Em nossa última conversa, lembravas emocionado o despertar de tua vocação, em 2001, quando tinhas concluído o ensino fundamental. A Ir Elizabete, Filha de Maria Auxiliadora, convidou-te para ajudá-la na construção das casas para o Hupedas na Nova Fundação. Um Tukano trabalhar para os Hupedas, considerados inferiores em tudo? Na tradição do teu povo era o contrário que acontecia. Mas, a Ir Elizabete conseguiu te convencer com a palavra mais comprometedora de Jesus: “Tudo o que fizeres a um destes irmãos mais pequeninos, é a mim que o fazes” (Mt 25, 40). E te introduziu também na prática da oração que no início te parecia pouco atraente e cansativa. Tua vocação, Sérgio, já nasceu como serviço aos mais pobres e excluídos do teu povo. Sendo Tukano aprendeste a servir aqueles que deveriam servir-te. O Evangelho anunciado pela Ir Elizabete provocou em ti uma reviravolta, uma conversão. Nas bodas de Caná foi a Mãe Maria quem incentivou Jesus para que realizasse o primeiro sinal. Em Pari Cachoeira foi a Ir Elizabete quem descobriu o Sérgio e insistiu para que o Pe Ivo Cassol o convidasse para ser padre.
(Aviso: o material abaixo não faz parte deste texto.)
Lemma decompose_bounds (seed : Z) :
  0 <= seed ->
  let '(i, j, k, l) := Uni.decompose seed in
  2 <= i <= 178 /\ 2 <= j <= 178 /\ 1 <= k <= 178 /\ 0 <= l <= 168.
Proof.
  intro H. unfold Uni.decompose.
  assert (Hkl : seed - 30082 * Z.quot seed 30082 = Z.rem seed 30082)
    by (rewrite Z.rem_eq by lia; reflexivity).
  rewrite Hkl.
  pose proof (Z.quot_pos seed 30082 H ltac:(lia)) as Hij.
  pose proof (Z.rem_bound_pos seed 30082 H ltac:(lia)) as Hr.
  set (ij := Z.quot seed 30082) in *. set (kl := Z.rem seed 30082) in *.
  pose proof (Z.quot_pos ij 177 Hij ltac:(lia)).
  pose proof (Z.rem_bound_pos (Z.quot ij 177) 177 ltac:(assumption) ltac:(lia)).
  pose proof (Z.rem_bound_pos ij 177 Hij ltac:(lia)).
  pose proof (Z.quot_pos kl 169 ltac:(lia) ltac:(lia)).
  pose proof (Z.rem_bound_pos (Z.quot kl 169) 178 ltac:(assumption) ltac:(lia)).
  pose proof (Z.rem_bound_pos kl 169 ltac:(lia) ltac:(lia)).
  lia.
Qed.

End SeedFacts.

(** ** Facts about concrete runs *)

Module RunFacts.
Import Grid Runs.

Lemma states_reachable (n : nat) :
  forall g g', Uni.reachable g -> states n g = Some g' -> Uni.reachable g'.
Proof.
  induction n as [|n IH]; intros g g' Hr Hs.
  - injection Hs as <-. exact Hr.
  - cbn [states] in Hs.
    destruct (Uni.generate g) as [[g1 v]|] eqn:Hg; [|discriminate Hs].
    apply (IH g1); [exact (Uni.reachable_step g g1 v Hr Hg) | exact Hs].
Qed.

Lemma step_index_mod (i : nat) :
  (i < 98)%nat -> Uni.step_index i = ((i + 97) mod 98)%nat.
Proof.
  intro H. unfold Uni.step_index. destruct (Nat.eqb_spec i 0) as [->|Hne].
  - reflexivity.
  - apply (Nat.mod_unique (i + 97) 98 1 (i - 1)); lia.
Qed.

Lemma generate_cursors (g g' : Uni.rng) (v : F32.t) :
  Grid.inv g -> Uni.generate g = Some (g', v) ->
  Uni.current_index g' = Uni.step_index (Uni.current_index g) /\
  Uni.second_index g' = Uni.step_index (Uni.second_index g).
Proof.
  intros [_ _ _ _ Hcur Hsec] Hg.
  unfold Uni.generate in Hg. rewrite !UniFacts.get_ok in Hg by assumption.
  cbv beta iota zeta in Hg. rewrite UniFacts.set_ok in Hg by assumption.
  cbv beta iota in Hg. injection Hg as <- _. split; reflexivity.
Qed.

Lemma sum_loop_fold sin cosh powf (n : nat) :
  forall k c e p acc,
  Series.sum_loop sin cosh powf k n c e p acc =
  fold_left (fun acc i => F64.add acc (Series.contribution sin cosh powf c e p i))
            (seq k n) acc.
Proof.
  induction n as [|n IH]; intros k c e p acc; [reflexivity|].
  cbn [Series.sum_loop seq fold_left]. apply IH.
Qed.

Lemma as_u8_range (x : F64.t) : 0 <= Colour.as_u8 x <= 255.
Proof.
  destruct x as [s|[|]| |[|] m e]; cbn [Colour.as_u8]; try lia.
  pose proof (Z.shiftl_nonneg (Zpos m) e) as H.
  assert (0 <= Z.shiftl (Zpos m) e) by (apply H; lia). lia.
Qed.

End RunFacts.

(** ** The claims *)

Module Claims.
Import Grid UniFacts Runs RunFacts.

(** Claim C1 (refinement against the golden vector).  The first 97 values
    drawn by the code after [new()] and [initialise(12345)] are NOT the
    golden vector of the spec's algorithm: the first 33 values agree bit for
    bit, the 34th differs.  In the code the cursors step through 98 slots
    ([0 .. 97]) and the 34th draw reads slot 0, which [start] never fills;
    the spec's algorithm has a 97-slot buffer. *)
Theorem golden_vector_diverges :
  exists l, code_draws_12345 = Some l /\ length l = 97%nat /\
    firstn 33 l = firstn 33 Golden.golden_12345 /\
    nth 33 l F32.zero <> nth 33 Golden.golden_12345 F32.zero.
Proof.
  exists (match code_draws_12345 with Some l => l | None => [] end).
  vm_compute. split; [reflexivity|]. split; [reflexivity|].
  split; [reflexivity|]. intro H. discriminate H.
Qed.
Em 2009, quando cursavas o segundo ano de teologia, participaste de um retiro inspirado na espiritualidade de Charles de Foucauld. Conhecendo este irmão apaixonado por Jesus que buscou sempre o último lugar para servir os mais pobres e excluídos, lembraste teu serviço aos Hupedas. Calaram fundo em teu coração estas palavras de Charles Foucuald:
“Meu Deus, não sei se é possível para alguém, ver-te pobre e continuar rico como antes... Quanto a mim, não posso conceber o amor sem a necessidade imperiosa de identificação, de semelhança e sobretudo de partilha, de todos os sofrimentos, de todas as dificuldades, de todas as durezas da vida...a semelhança é a medida do amor”. Este retiro foi tão marcante em tua vida que teus formadores logo perceberam a mudança. O Pe Olindo chegou a dizer que foi um marco divisor: houve um antes e um depois na vida do Sérgio. Alegro-me ao saber que também com o Joãonilton e o Andalúcio (nossos indígenas do 3º ano de teologia) está acontecendo algo semelhante.
Quando te comuniquei que irias exercer o ministério de diácono em Pari Cachoeira, tua terá natal, logo disseste: “Que bom, estarei voltando à minha casa, às minhas origens, às raízes culturais do meu povo. Além disso, trabalharei com o Pe Ivo, que me acolheu e encaminhou ao seminário, em 2002”. Aliás, teus pais, José e Anita, apresentaram ao Pe Ivo, dois filhos. E qual foi a reação dele? “Que barbaridade. Dois filhos padres? Assim vai acabar a família! Um deve ficar para casar-se”.
Durante o primeiro semestre do próximo ano visitarás cada uma das 45 comunidades da paróquia de Pari Cachoeira, muitas das quais ainda não conheces. Teus parentes ficarão contentes e agradecidos. Vendo-te feliz e realizado no ministério de diácono, darás excelente testemunho vocacional e contribuirás para a recuperação ou consolidação da autoestima dos irmãos indígenas. Nesta caminhada irás te preparando para a ordenação presbiteral que desejas receber na comunidade onde nasceste.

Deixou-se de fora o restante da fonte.